Recorded information:
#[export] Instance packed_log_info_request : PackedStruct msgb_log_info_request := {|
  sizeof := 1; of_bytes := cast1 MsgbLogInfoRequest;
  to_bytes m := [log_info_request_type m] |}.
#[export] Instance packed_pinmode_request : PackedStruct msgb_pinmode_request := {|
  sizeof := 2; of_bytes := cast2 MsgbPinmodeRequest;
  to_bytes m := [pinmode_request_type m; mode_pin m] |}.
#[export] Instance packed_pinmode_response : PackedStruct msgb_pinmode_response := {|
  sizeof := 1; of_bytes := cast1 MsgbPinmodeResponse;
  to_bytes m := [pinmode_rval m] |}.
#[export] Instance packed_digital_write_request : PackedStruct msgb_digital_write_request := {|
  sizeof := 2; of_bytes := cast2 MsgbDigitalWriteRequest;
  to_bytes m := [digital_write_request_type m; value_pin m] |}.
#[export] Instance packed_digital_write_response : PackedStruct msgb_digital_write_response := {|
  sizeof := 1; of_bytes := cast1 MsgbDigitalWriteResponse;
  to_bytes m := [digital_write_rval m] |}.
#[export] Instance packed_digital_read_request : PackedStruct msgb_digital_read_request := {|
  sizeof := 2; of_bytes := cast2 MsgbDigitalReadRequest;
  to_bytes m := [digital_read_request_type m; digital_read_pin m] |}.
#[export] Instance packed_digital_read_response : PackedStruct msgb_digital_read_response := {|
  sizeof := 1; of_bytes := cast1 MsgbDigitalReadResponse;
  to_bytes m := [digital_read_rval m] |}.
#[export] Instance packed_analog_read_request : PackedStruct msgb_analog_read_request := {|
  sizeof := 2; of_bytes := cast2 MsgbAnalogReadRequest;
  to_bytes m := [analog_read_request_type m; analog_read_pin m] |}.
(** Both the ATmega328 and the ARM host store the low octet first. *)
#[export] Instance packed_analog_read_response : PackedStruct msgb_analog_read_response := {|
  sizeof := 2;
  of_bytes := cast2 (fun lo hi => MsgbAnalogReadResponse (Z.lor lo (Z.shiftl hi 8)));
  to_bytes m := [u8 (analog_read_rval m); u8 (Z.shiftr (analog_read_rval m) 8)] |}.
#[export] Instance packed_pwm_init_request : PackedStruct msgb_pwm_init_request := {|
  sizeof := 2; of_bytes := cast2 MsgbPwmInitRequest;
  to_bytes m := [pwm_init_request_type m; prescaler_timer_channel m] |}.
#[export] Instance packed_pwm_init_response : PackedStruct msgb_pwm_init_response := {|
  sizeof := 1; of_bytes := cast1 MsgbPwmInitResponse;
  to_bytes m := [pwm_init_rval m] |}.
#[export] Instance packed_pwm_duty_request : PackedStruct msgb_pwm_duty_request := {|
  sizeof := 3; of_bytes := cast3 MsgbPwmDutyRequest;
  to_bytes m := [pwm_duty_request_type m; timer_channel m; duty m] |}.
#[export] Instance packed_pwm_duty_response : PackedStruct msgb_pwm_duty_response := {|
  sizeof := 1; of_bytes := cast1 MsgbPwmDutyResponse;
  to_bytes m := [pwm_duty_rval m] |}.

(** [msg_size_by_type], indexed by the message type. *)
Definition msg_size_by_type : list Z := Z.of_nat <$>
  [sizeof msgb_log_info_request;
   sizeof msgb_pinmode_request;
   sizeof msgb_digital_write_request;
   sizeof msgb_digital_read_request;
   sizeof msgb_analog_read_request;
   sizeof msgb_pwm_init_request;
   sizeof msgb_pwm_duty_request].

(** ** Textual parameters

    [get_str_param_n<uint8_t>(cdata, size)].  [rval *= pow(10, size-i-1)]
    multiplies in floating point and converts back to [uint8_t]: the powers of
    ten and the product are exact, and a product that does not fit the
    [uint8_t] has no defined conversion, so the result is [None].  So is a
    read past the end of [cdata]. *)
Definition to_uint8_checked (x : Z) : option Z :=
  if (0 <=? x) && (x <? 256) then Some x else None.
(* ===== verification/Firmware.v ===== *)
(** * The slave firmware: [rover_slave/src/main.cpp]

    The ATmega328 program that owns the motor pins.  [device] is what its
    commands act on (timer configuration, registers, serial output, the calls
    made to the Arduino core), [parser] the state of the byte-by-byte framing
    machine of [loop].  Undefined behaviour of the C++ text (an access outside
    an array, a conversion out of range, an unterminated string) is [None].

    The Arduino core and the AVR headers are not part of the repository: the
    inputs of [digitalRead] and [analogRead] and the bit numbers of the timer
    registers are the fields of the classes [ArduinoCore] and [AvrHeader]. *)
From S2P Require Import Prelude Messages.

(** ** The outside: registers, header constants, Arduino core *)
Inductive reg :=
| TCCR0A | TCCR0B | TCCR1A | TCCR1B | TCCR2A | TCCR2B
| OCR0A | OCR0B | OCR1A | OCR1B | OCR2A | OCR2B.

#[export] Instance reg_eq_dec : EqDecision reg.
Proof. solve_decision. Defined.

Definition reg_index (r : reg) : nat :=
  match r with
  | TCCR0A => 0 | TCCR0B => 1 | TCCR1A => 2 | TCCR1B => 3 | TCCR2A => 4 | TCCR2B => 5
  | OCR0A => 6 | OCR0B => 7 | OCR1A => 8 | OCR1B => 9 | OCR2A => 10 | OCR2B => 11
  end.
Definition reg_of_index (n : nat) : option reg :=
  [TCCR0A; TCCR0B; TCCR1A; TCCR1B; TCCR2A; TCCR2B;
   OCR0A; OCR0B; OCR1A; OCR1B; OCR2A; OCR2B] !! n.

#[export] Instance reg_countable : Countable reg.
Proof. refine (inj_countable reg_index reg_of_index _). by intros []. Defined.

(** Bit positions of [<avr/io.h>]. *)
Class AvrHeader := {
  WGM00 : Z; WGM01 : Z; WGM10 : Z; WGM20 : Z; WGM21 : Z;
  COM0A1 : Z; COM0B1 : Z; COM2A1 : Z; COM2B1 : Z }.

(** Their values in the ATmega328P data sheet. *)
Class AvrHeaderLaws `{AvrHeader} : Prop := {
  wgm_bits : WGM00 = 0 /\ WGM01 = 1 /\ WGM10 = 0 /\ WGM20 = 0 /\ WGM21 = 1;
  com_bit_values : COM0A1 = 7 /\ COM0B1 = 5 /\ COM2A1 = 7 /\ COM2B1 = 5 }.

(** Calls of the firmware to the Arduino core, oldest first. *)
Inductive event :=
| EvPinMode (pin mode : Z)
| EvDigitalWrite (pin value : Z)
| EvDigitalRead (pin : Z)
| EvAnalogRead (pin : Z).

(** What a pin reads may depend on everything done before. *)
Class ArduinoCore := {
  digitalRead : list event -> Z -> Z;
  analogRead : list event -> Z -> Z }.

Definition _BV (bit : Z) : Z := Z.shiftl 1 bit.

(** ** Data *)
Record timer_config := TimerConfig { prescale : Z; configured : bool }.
==
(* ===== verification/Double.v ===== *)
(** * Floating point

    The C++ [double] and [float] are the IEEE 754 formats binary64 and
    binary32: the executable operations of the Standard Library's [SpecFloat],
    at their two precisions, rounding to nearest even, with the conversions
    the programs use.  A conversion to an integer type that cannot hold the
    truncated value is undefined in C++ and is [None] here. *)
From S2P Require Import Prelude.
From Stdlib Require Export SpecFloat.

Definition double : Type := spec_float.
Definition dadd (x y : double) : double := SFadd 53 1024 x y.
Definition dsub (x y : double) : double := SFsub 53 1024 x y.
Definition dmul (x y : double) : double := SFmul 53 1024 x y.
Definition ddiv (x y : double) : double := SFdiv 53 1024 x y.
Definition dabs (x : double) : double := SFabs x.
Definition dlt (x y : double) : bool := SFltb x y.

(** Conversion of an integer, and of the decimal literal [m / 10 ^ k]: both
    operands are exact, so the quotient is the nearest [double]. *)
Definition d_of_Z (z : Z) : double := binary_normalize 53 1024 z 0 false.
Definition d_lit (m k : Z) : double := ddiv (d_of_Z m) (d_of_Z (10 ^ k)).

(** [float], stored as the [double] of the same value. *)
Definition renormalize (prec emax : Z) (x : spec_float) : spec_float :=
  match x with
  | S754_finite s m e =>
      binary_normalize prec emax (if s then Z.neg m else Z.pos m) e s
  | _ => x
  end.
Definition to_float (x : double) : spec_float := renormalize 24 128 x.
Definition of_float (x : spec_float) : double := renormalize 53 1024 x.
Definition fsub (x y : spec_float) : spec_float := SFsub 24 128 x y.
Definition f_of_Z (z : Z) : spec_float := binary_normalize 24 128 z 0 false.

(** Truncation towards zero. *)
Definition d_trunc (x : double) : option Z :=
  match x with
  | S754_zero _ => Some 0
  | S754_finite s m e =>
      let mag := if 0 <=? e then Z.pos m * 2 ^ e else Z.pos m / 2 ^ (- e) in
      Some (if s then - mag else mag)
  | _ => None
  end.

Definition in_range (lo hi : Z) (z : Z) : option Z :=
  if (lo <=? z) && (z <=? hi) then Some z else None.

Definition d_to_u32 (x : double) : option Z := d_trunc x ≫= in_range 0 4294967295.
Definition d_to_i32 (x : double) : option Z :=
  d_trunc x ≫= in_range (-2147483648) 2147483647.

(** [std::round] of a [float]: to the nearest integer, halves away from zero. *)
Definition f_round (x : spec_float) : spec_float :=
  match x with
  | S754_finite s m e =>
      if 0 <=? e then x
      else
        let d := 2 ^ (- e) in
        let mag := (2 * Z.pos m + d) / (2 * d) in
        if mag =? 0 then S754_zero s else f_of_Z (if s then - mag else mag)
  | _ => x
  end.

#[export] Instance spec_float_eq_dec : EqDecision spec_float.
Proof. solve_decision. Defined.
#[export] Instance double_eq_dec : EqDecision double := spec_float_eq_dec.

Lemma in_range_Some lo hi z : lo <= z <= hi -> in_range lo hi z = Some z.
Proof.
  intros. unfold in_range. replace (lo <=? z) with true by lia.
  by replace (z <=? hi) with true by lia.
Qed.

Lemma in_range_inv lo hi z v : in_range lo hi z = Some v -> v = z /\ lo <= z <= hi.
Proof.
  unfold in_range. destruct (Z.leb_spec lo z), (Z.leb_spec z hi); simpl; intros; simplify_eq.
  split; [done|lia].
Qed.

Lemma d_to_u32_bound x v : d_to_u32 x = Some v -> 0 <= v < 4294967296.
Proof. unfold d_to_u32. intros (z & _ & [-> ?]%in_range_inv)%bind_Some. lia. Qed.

Exercise requirements:
Only the lines above from the line with "an array, a" to the line with "#[export] Instance reg_countable", those two lines included, should be reproduced exactly.

Result:
    an array, a conversion out of range, an unterminated string) is [None].

    The Arduino core and the AVR headers are not part of the repository: the
    inputs of [digitalRead] and [analogRead] and the bit numbers of the timer
    registers are the fields of the classes [ArduinoCore] and [AvrHeader]. *)
From S2P Require Import Prelude Messages.

(** ** The outside: registers, header constants, Arduino core *)
Inductive reg :=
| TCCR0A | TCCR0B | TCCR1A | TCCR1B | TCCR2A | TCCR2B
| OCR0A | OCR0B | OCR1A | OCR1B | OCR2A | OCR2B.

#[export] Instance reg_eq_dec : EqDecision reg.
Proof. solve_decision. Defined.

Definition reg_index (r : reg) : nat :=
  match r with
  | TCCR0A => 0 | TCCR0B => 1 | TCCR1A => 2 | TCCR1B => 3 | TCCR2A => 4 | TCCR2B => 5
  | OCR0A => 6 | OCR0B => 7 | OCR1A => 8 | OCR1B => 9 | OCR2A => 10 | OCR2B => 11
  end.
Definition reg_of_index (n : nat) : option reg :=
  [TCCR0A; TCCR0B; TCCR1A; TCCR1B; TCCR2A; TCCR2B;
   OCR0A; OCR0B; OCR1A; OCR1B; OCR2A; OCR2B] !! n.

#[export] Instance reg_countable : Countable reg.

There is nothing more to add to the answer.